CANSA Research in Action Conference – July 2018 – Poster Session for Students – Trish Muzenda
The title of the Type A grant to which the abstract relates: Application of personalised medicine using an integrated service and research approach: Evaluation of vitamin D in breast cancer patients.
The name of the PI of the Type A grant to which the abstract relates: Professor Maritha J. Kotze
The title of the degree to which the applicant is working towards: PhD
Comparing prompted and unprompted recall of women’s knowledge of breast and cervical cancer risk factors and symptom
Authors: Trish Muzenda1, Deborah Constant2, Fiona Walter3, Amos Mwaka4, Suzanne Scott5, Jennifer Githaiga2, Jennifer Moodley6.
- School of Public Health and Family Medicine, University of Cape Town; Anzio Road, Observatory, 7925, Cape Town, South Africa. Email: email@example.com
- Women’s Health Research Unit, University of Cape Town; Anzio Road, Observatory, 7925, Cape Town, South Africa.
- Department of Public Health and Primary Care, University of Cambridge, United Kingdom.
- Department of Medicine, Makerere University, Uganda.
- Division of Population and Patient Heath, King’s College London, United Kingdom.
- Cancer Research Initiative, Faculty of Health Sciences, University of Cape Town; Anzio Road, Observatory, 7925, Cape, Town, South Africa. Email: firstname.lastname@example.org
Breast and cervical cancer are leading causes of cancer morbidity and mortality among African women. Knowledge of breast and cervical cancer is important for developing comprehensive interventions for disease prevention and control. This study seeks to identify breast and cervical cancer risk factor and symptom knowledge through prompted and unprompted recall.
The study, conducted in South Africa and Uganda, draws on data collected during psychometric testing of the African Breast and Cervical Cancer Symptom Awareness measurement tool. A structured questionnaire was utilized to obtain data on socio-demographic profiles, risk factors, symptoms awareness and beliefs of women. Unprompted questions were first asked, followed by prompted questions. Socio-demographic characteristics of study participants (n= 139) were described using proportions. Composite knowledge scores (prompted versus unprompted recall) were compared using the two-sample t-test for independent samples. Univariate logistic regression models were used to analyse the odds of recalling each risk factor or symptom in prompted recognition compared with unprompted recall.
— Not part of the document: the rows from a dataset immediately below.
(** * geokit [_core/util.py]: the matrix scaler and the kernel processor

    A shallow embedding of [scaleMatrix] and [KernelProcessor] from
    [src/geokit/_core/util.py], and the properties the design document states
    about them.

    Modelling conventions.
    - A numpy array of rank 2 is a record with its element type, its two
      extents and its cells (a list of rows).  Arrays the code allocates are
      built by [tabulate].
    - Floating-point cells are exact rationals ([Q]): rounding is not
      modelled, so equalities between floating-point cells are stated with
      [==] and mean equality of the ideal values.  Integer cells are rationals
      with an integral value; Python integers are unbounded ([Z]).
    - Exceptions are values of [exn]; code that can raise lives in the
      [result] monad.
    - A kernel is a total function of the window (and of the index pair when
      [passIndex] is set); a kernel that raises or mutates its window is
      outside the model. *)

From Stdlib Require Import List Arith ZArith QArith Qround Lia Bool String.
Import ListNotations.

Local Open Scope nat_scope.

(* ------------------------------------------------------------------ *)
(** ** Exceptions *)

Inductive exn : Type :=
| ValueError (msg : string)
| IndexError (msg : string)
| TypeError (msg : string)
| ZeroDivisionError (msg : string)
| GeoKitError (msg : string).

Inductive result (A : Type) : Type :=
| Ok (a : A)
| Raise (e : exn).

Arguments Ok {A} a.
Arguments Raise {A} e.

Definition bind {A B : Type} (m : result A) (k : A -> result B) : result B :=
  match m with
  | Ok a => k a
  | Raise e => Raise e
  end.

Notation "x <- m ;; k" := (bind m (fun x => k))
  (at level 61, m at next level, right associativity).

(** [for i in l: a = f(a, i)], stopping at the first exception. *)
Fixpoint foldM {A I : Type} (f : A -> I -> result A) (l : list I) (a : A)
  : result A :=
  match l with
  | [] => Ok a
  | i :: l' => a' <- f a i ;; foldM f l' a'
  end.

(** Python's [range(n)]. *)
Definition range (n : nat) : list nat := seq 0 n.

(** The two messages [scaleMatrix] raises (lines 196 and 222). *)
Definition NonFactorScaleError : exn :=
  GeoKitError "Matrix can only be scaled down by a factor of it's dimensions".

Definition InvalidScaleDirection : exn :=
  GeoKitError "Dimensions must be scaled in the same direction".

(* ------------------------------------------------------------------ *)
(** ** Numbers and arrays *)

Inductive dtype : Type := DInt | DFloat.

Definition dtype_eqb (a b : dtype) : bool :=
  match a, b with
  | DInt, DInt | DFloat, DFloat => true
  | _, _ => false
  end.

(** numpy's result type of an operation on two element types. *)
Definition promote (a b : dtype) : dtype :=
  match a, b with
  | DInt, DInt => DInt
  | _, _ => DFloat
  end.

(** A Python scalar. *)
Inductive pynum : Type :=
| PyInt (z : Z)
| PyFloat (q : Q).

Definition num_val (v : pynum) : Q :=
  match v with
  | PyInt z => inject_Z z
  | PyFloat q => q
  end.

Definition num_kind (v : pynum) : dtype :=
  match v with
  | PyInt _ => DInt
  | PyFloat _ => DFloat
  end.

(** Conversion of a float to an integer drops the fraction (towards 0). *)
Definition Qtrunc (q : Q) : Q :=
  if Qle_bool 0 q then inject_Z (Qfloor q) else inject_Z (Qceiling q).

(** The value a cell of type [dst] takes when a value held as [src] is
    stored in it. *)
Definition store (dst src : dtype) (q : Q) : Q :=
  match dst, src with
  | DInt, DFloat => Qtrunc q
  | _, _ => q
  end.

Definition astype (dst : dtype) (v : pynum) : Q :=
  store dst (num_kind v) (num_val v).

Record ndarray : Type := mkArray {
  dtype_of : dtype;
  shape0 : nat;
  shape1 : nat;
  data : list (list Q)
}.

Definition item (a : ndarray) (r c : nat) : Q :=
  nth c (nth r (data a) []) 0%Q.

(** A freshly allocated [r] x [c] array with cell [(i, j)] holding [f i j]. *)
Definition tabulate (d : dtype) (r c : nat) (f : nat -> nat -> Q) : ndarray :=
  mkArray d r c (map (fun i => map (f i) (seq 0 c)) (seq 0 r)).

Definition np_zeros (r c : nat) (d : dtype) : ndarray :=
  tabulate d r c (fun _ _ => 0%Q).

(** [np.ones((r, c), dtype=d) * v] *)
Definition np_ones_times (r c : nat) (d : dtype) (v : pynum) : ndarray :=
  tabulate (promote d (num_kind v)) r c (fun _ _ => (1 * num_val v)%Q).

(** Cells with their fractions reduced, for reading off concrete results. *)
Definition cells (a : ndarray) : list (list Q) := map (map Qred) (data a).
Awareness of evidence-based breast cancer risk factors was poor, with ‘previous history of breast cancer’ being the only factor recognized by more than 50% of women in prompted questioning. Over 60% of women identified non-evidence based beliefs (including putting money in one’s bra) as a risk for breast cancer in prompted questioning. Majority of women recognized multiple sexual partners as a major cervical cancer risk factor, with prompted (96%) questioning compared to only 36% in unprompted questioning. Prompted recall of the classical breast and cervical cancer symptoms was high with most women acknowledging the presence of a breast lump (96%) and smelly vaginal discharge (87%) as signs of disease. However, in unprompted recall, several women (>65%) could not recall most cervical cancer symptoms. Univariate logistic regression analysis is currently in progress and results will be available for presentation.
Findings indicate low knowledge of unprompted breast and cervical cancer symptoms. Important non-evidence based risk factors and symptoms of breast and cervical cancer were identified. Future public awareness interventions should address the awareness of non-evidence-based beliefs and increase knowledge of evidence-based breast and cervical cancer risk factors and symptoms.